Print the listing below from its opening line through the line holding "pose proof (month_start_succ (i + k)).", both ends included.

Data for this task:
-------

Lemma boundary_step u i : boundary u i + Hour <= boundary u (i + 1).
Proof.
  destruct u; cbn; unfold Day, Hour, secondsPerDay, Second; try lia.
  pose proof (month_start_succ i). unfold Day, secondsPerDay, Second in *. lia.
Qed.

Lemma boundary_spread u i k : 0 <= k → boundary u i + k * Hour <= boundary u (i + k).
Proof.
  intros Hk. pattern k. apply natlike_ind; [|clear k Hk|done].
  - replace (i + 0) with i by lia. lia.
  - intros k Hk IH. pose proof (boundary_step u (i + k)).
    replace (i + Z.succ k) with (i + k + 1) by lia. lia.
Qed.

Lemma boundary_spread_upper u i k : 0 <= k → boundary u (i + k) <= boundary u i + k * 31 * Day.
Proof.
  intros Hk. pattern k. apply natlike_ind; [|clear k Hk|done].
  - replace (i + 0) with i by lia. lia.
  - intros k Hk IH. replace (i + Z.succ k) with (i + k + 1) by lia.
    pose proof (month_start_succ (i + k)).
    destruct u; cbn in *; unfold Day, Hour, secondsPerDay, Second in *; lia.
Qed.

Lemma boundary_mono u i j : i < j → boundary u i < boundary u j.
Proof.
  intros H. pose proof (boundary_spread u i (j - i)) as Hs.
  replace (i + (j - i)) with j in Hs by lia. pose proof Hour_pos. nia.
Qed.

Lemma boundary_mono_le u i j : i <= j → boundary u i <= boundary u j.
Proof.
  intros H. destruct (decide (i = j)) as [->|]; [done|].
  pose proof (boundary_mono u i j). lia.
Qed.

Lemma boundary_index_spec u t :
  boundary u (boundary_index u t) <= t < boundary u (boundary_index u t + 1).
Proof.
  destruct u; cbn; try apply month_truncate;
    unfold Day, Hour, secondsPerDay, Second; div_lia.
Qed.

Lemma boundary_index_boundary u i : boundary_index u (boundary u i) = i.
Proof.
  pose proof (boundary_index_spec u (boundary u i)) as [H1 H2].
  destruct (Z.lt_trichotomy (boundary_index u (boundary u i)) i) as [H|[H|H]]; [|done|].
  - pose proof (boundary_mono_le u (boundary_index u (boundary u i) + 1) i). lia.
  - pose proof (boundary_mono u _ _ H). lia.
Qed.

Lemma truncateToDay_spec t : truncateToDay t = (t / Day) * Day.
Proof. unfold truncateToDay, DateAt. rewrite norm_days_of_time. unfold day_number. lia. Qed.

Lemma truncate_boundary t g :
  truncateToGranularity t g = boundary (eg_Unit g) (boundary_index (eg_Unit g) t).
Proof.
  unfold truncateToGranularity. destruct (eg_Unit g); cbn.
  - unfold Truncate, zero_time, unix_day. cbn [Z.leb Hour]. 
    rewrite (proj2 (Z.leb_gt Hour 0)) by done.
    unfold Day, Hour, secondsPerDay, Second. div_lia.
  - apply truncateToDay_spec.
  - rewrite AddDate_days, truncateToDay_spec. unfold Weekday, day_number.
    rewrite Z.div_add by (pose proof Day_pos; lia).
    f_equal. destruct (Z.eqb_spec ((t / Day + 4) mod 7) 0); div_lia.
  - unfold DateAt. rewrite Z.add_0_r. apply norm_days_month_start.
  - apply truncateToDay_spec.
Qed.

Lemma addGranularity_boundary g i :
  exact_granularity g →
  addGranularity (boundary (eg_Unit g) i) g = Ok (boundary (eg_Unit g) (i + eg_Value g)).
Proof.
  intros (Hu & Hd). unfold addGranularity.
  destruct (eg_Unit g); cbn in *; try done; f_equal.
  - rewrite int64_id by auto. unfold AddDuration. lia.
  - rewrite AddDate_days. lia.
  - rewrite AddDate_days. lia.
  - apply AddDate_months.
Qed.

(** ** Slicing *)

Section Slicing.
Context {P : ProtoRuntime}.

(** The epochs the specification asks for: [n] intervals of [v] units from the
    [i]-th boundary on. *)
Fixpoint spec_epochs (u : TimeUnit) (v : Z) (n : nat) (i : Z)
    (dims : gmap string string) : list EpochInfo :=
  match n with
  | O => []
  | S n => mkEpoch (boundary u i) (boundary u (i + v)) dims :: spec_epochs u v n (i + v) dims
  end.

(** The number of intervals needed to reach [e]: all but the last end before
    [e]. *)
Definition slice_count (u : TimeUnit) (v : Z) (i : Z) (e : Time) (n : nat) : Prop :=
  e <= boundary u (i + Z.of_nat n * v) ∧
  ∀ k : nat, (k < n)%nat → boundary u (i + Z.of_nat k * v) < e.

-------

Output of the exercise:
Lemma boundary_step u i : boundary u i + Hour <= boundary u (i + 1).
Proof.
  destruct u; cbn; unfold Day, Hour, secondsPerDay, Second; try lia.
  pose proof (month_start_succ i). unfold Day, secondsPerDay, Second in *. lia.
Qed.

Lemma boundary_spread u i k : 0 <= k → boundary u i + k * Hour <= boundary u (i + k).
Proof.
  intros Hk. pattern k. apply natlike_ind; [|clear k Hk|done].
  - replace (i + 0) with i by lia. lia.
  - intros k Hk IH. pose proof (boundary_step u (i + k)).
    replace (i + Z.succ k) with (i + k + 1) by lia. lia.
Qed.

Lemma boundary_spread_upper u i k : 0 <= k → boundary u (i + k) <= boundary u i + k * 31 * Day.
Proof.
  intros Hk. pattern k. apply natlike_ind; [|clear k Hk|done].
  - replace (i + 0) with i by lia. lia.
  - intros k Hk IH. replace (i + Z.succ k) with (i + k + 1) by lia.
    pose proof (month_start_succ (i + k)).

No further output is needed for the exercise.